Mr Don Pramudwinai said Saudi Arabia is expected to provide about 200,000 vacancies for Thai workers as the two countries take another step closer after restoring bilateral ties. They also finalised the draft of a memorandum of understanding to set up a Thai-Saudi cooperation council jointly chaired by their respective foreign ministers.
In addition, they agreed in principle to waive visas for holders of diplomatic and official passports, Mr Don said, adding Saudi Arabia will consider helping 800 Thais who have overstayed their visas in the Arab country.
Thai Labour Minister Suchart Chomklin met with Human Resources and Social Development (HRSD) Minister Ahmad Sulaiman Al Rajhi on March 28 to attend the signing ceremony in the capital.

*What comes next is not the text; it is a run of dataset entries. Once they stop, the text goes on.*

(** * agenai-trader: the deterministic decision core

    A shallow embedding of the signal-to-action pipeline of the repository:
    the return helpers of [packages/features/src/rolling.ts], the zod
    contracts of [packages/core/src/types.ts], the threshold/ATR policy of
    [packages/plugins/src/policy/thresholdAtr.ts] and the two alpha plugins
    [packages/plugins/src/alpha/macd.ts] and [packages/plugins/src/alpha/ar4.ts].

    JavaScript numbers are IEEE-754 binary64 values; they are modelled by the
    primitive floats of the kernel, so that every definition below evaluates
    on concrete inputs exactly as the program does. *)

From Stdlib Require Import ZArith Lia Bool List Ascii String.
From Stdlib Require Import Floats.
From stdpp Require Import base option list strings gmap.

Set Warnings "-inexact-float".

Local Open Scope Z_scope.

(* ===================================================================== *)
(** ** JavaScript numbers *)
(* ===================================================================== *)

Module JS.

(** A JavaScript [number]. *)
Abbreviation number := float.

(** [a < b], [a > b], [a <= b], [a >= b]: false as soon as one side is NaN. *)
Definition lt (a b : number) : bool := PrimFloat.ltb a b.
Definition gt (a b : number) : bool := PrimFloat.ltb b a.
Definition le (a b : number) : bool := PrimFloat.leb a b.
Definition ge (a b : number) : bool := PrimFloat.leb b a.

(** [a === b] on numbers: IEEE equality ([NaN] differs from itself, the two
    zeros are equal). *)
Definition strict_eq (a b : number) : bool := PrimFloat.eqb a b.

(** [isNaN(x)] for a number. *)
Definition isNaN (x : number) : bool := PrimFloat.is_nan x.

Definition NaN : number := PrimFloat.nan.

(** [Math.abs]. *)
Definition Math_abs (x : number) : number := PrimFloat.abs x.

(** Is [x] the negative zero? *)
Definition is_neg_zero (x : number) : bool :=
  match PrimFloat.classify x with
  | NZero => true
  | _ => false
  end.

(** [Math.min(a, b)]: NaN if either argument is NaN, and [-0] is smaller
    than [+0]. *)
Definition Math_min (a b : number) : number :=
  if isNaN a || isNaN b then NaN
  else if lt a b then a
  else if lt b a then b
  else if is_neg_zero a then a else b.

(** [Math.max(a, b)]: NaN if either argument is NaN, and [+0] is larger
    than [-0]. *)
Definition Math_max (a b : number) : number :=
  if isNaN a || isNaN b then NaN
  else if lt a b then b
  else if lt b a then a
  else if is_neg_zero a then b else a.

(** [Number.isInteger(x)]: finite, and no fractional bit in the mantissa. *)
Definition isInteger (x : number) : bool :=
  match Prim2SF x with
  | S754_zero _ => true
  | S754_finite _ m e =>
      if 0 <=? e then true else (Z.pos m mod 2 ^ (- e) =? 0)
  | _ => false
  end.

(** The number of an array length or index. *)
Definition of_nat (n : nat) : number :=
  PrimFloat.of_uint63 (Uint63.of_Z (Z.of_nat n)).

End JS.

(* ===================================================================== *)
(** ** packages/features/src/rolling.ts: return helpers *)
(* ===================================================================== *)

Module Rolling.
Import JS.

Section WithLog.

(** [Math.log], a builtin the language only specifies up to an
    implementation-chosen approximation. *)
Variable Math_log : number -> number.

Definition percentChange (current previous : number) : number :=
  if strict_eq previous 0%float then NaN
  else (((current - previous) / previous) * 100)%float.

Definition simpleReturn (current previous : number) : number :=
  if strict_eq previous 0%float then NaN
  else ((current - previous) / previous)%float.

Definition logReturn (current previous : number) : number :=
  if le current 0%float || le previous 0%float then NaN
  else Math_log (current / previous)%float.

End WithLog.

End Rolling.

(* ===================================================================== *)
(** ** Exceptions and the state-and-exception monad of method calls *)
(* ===================================================================== *)

(** What a call can throw: the [ZodError] of a failed [Schema.parse], or a
    plain [Error] with its message. *)
Inductive Error : Type :=
  | ZodError (schema : string)
  | JsError (message : string).

(** How a call completes. *)
Inductive completion (A : Type) : Type :=
  | Return (a : A)
  | Throw (e : Error).
Arguments Return {A} a.
Arguments Throw {A} e.

(** A method body: it reads and writes the fields of [this] (of type [S]) and
    either returns or throws; the writes made before a throw persist. *)
Definition M (S A : Type) : Type := S -> S * completion A.

Definition ret {S A} (a : A) : M S A := fun s => (s, Return a).
Definition throw {S A} (e : Error) : M S A := fun s => (s, Throw e).
Definition get {S} : M S S := fun s => (s, Return s).
Definition put {S} (s' : S) : M S unit := fun _ => (s', Return tt).
Definition lift {S A} (c : completion A) : M S A := fun s => (s, c).
Definition bind {S A B} (m : M S A) (k : A -> M S B) : M S B :=
  fun s =>
    match m s with
    | (s', Return a) => k a s'
    | (s', Throw e) => (s', Throw e)
    end.

Declare Scope js_scope.
Delimit Scope js_scope with js.
Notation "x <- c ;; k" := (bind c (fun x => k))
  (at level 100, c at next level, right associativity) : js_scope.
Notation "c ;;; k" := (bind c (fun _ => k))
  (at level 100, right associativity) : js_scope.

(* ===================================================================== *)
(** ** packages/core/src/types.ts: the zod contracts *)
(* ===================================================================== *)

Module Core.
Import JS.

(** *** zod's number and string checks *)

(** [z.number()]: the type check refuses NaN. *)
Definition z_number (x : number) : bool := negb (isNaN x).
(** [.positive()]: refused when [x <= 0]. *)
Definition z_positive (x : number) : bool := z_number x && negb (le x 0%float).
(** [.nonnegative()]: refused when [x < 0]. *)
Definition z_nonnegative (x : number) : bool := z_number x && negb (lt x 0%float).
(** [.min(m)]: refused when [x < m]. *)
Definition z_min (m x : number) : bool := z_number x && negb (lt x m).
(** [.max(m)]: refused when [x > m]. *)
Definition z_max (m x : number) : bool := z_number x && negb (gt x m).
(** [.int()]: [Number.isInteger]. *)
Definition z_int (x : number) : bool := z_number x && isInteger x.
(** [z.string().min(1)]. *)
Definition z_string_min1 (s : string) : bool :=
  match s with
  | EmptyString => false
  | String _ _ => true
  end.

Thailand is also seeking assistance that the rights of both employers and employees will be respected, while enforcing regulations to ensure fair payments, welfare and privileges as well as cooperation on human trafficking issues.
Thai workers will initially be sent there via state-to-state cooperation to minimise broker costs. The Ministry of Labour will assist in training individuals interested in working in the country, while the HRSD will be responsible for regulating workers’ qualifications, pay, privileges and other requirements that will be needed.
Saudi Arabia said it will roll out measures to help maintain the quality of life and welfare of foreign migrant workers, including an electronic-contract programme for rights protection and a labour mobility initiative to assist workers in the hospitality, health and industrial sectors.
There are 1,334 Thai employees in the country, mostly working in factories and restaurants or as domestic workers.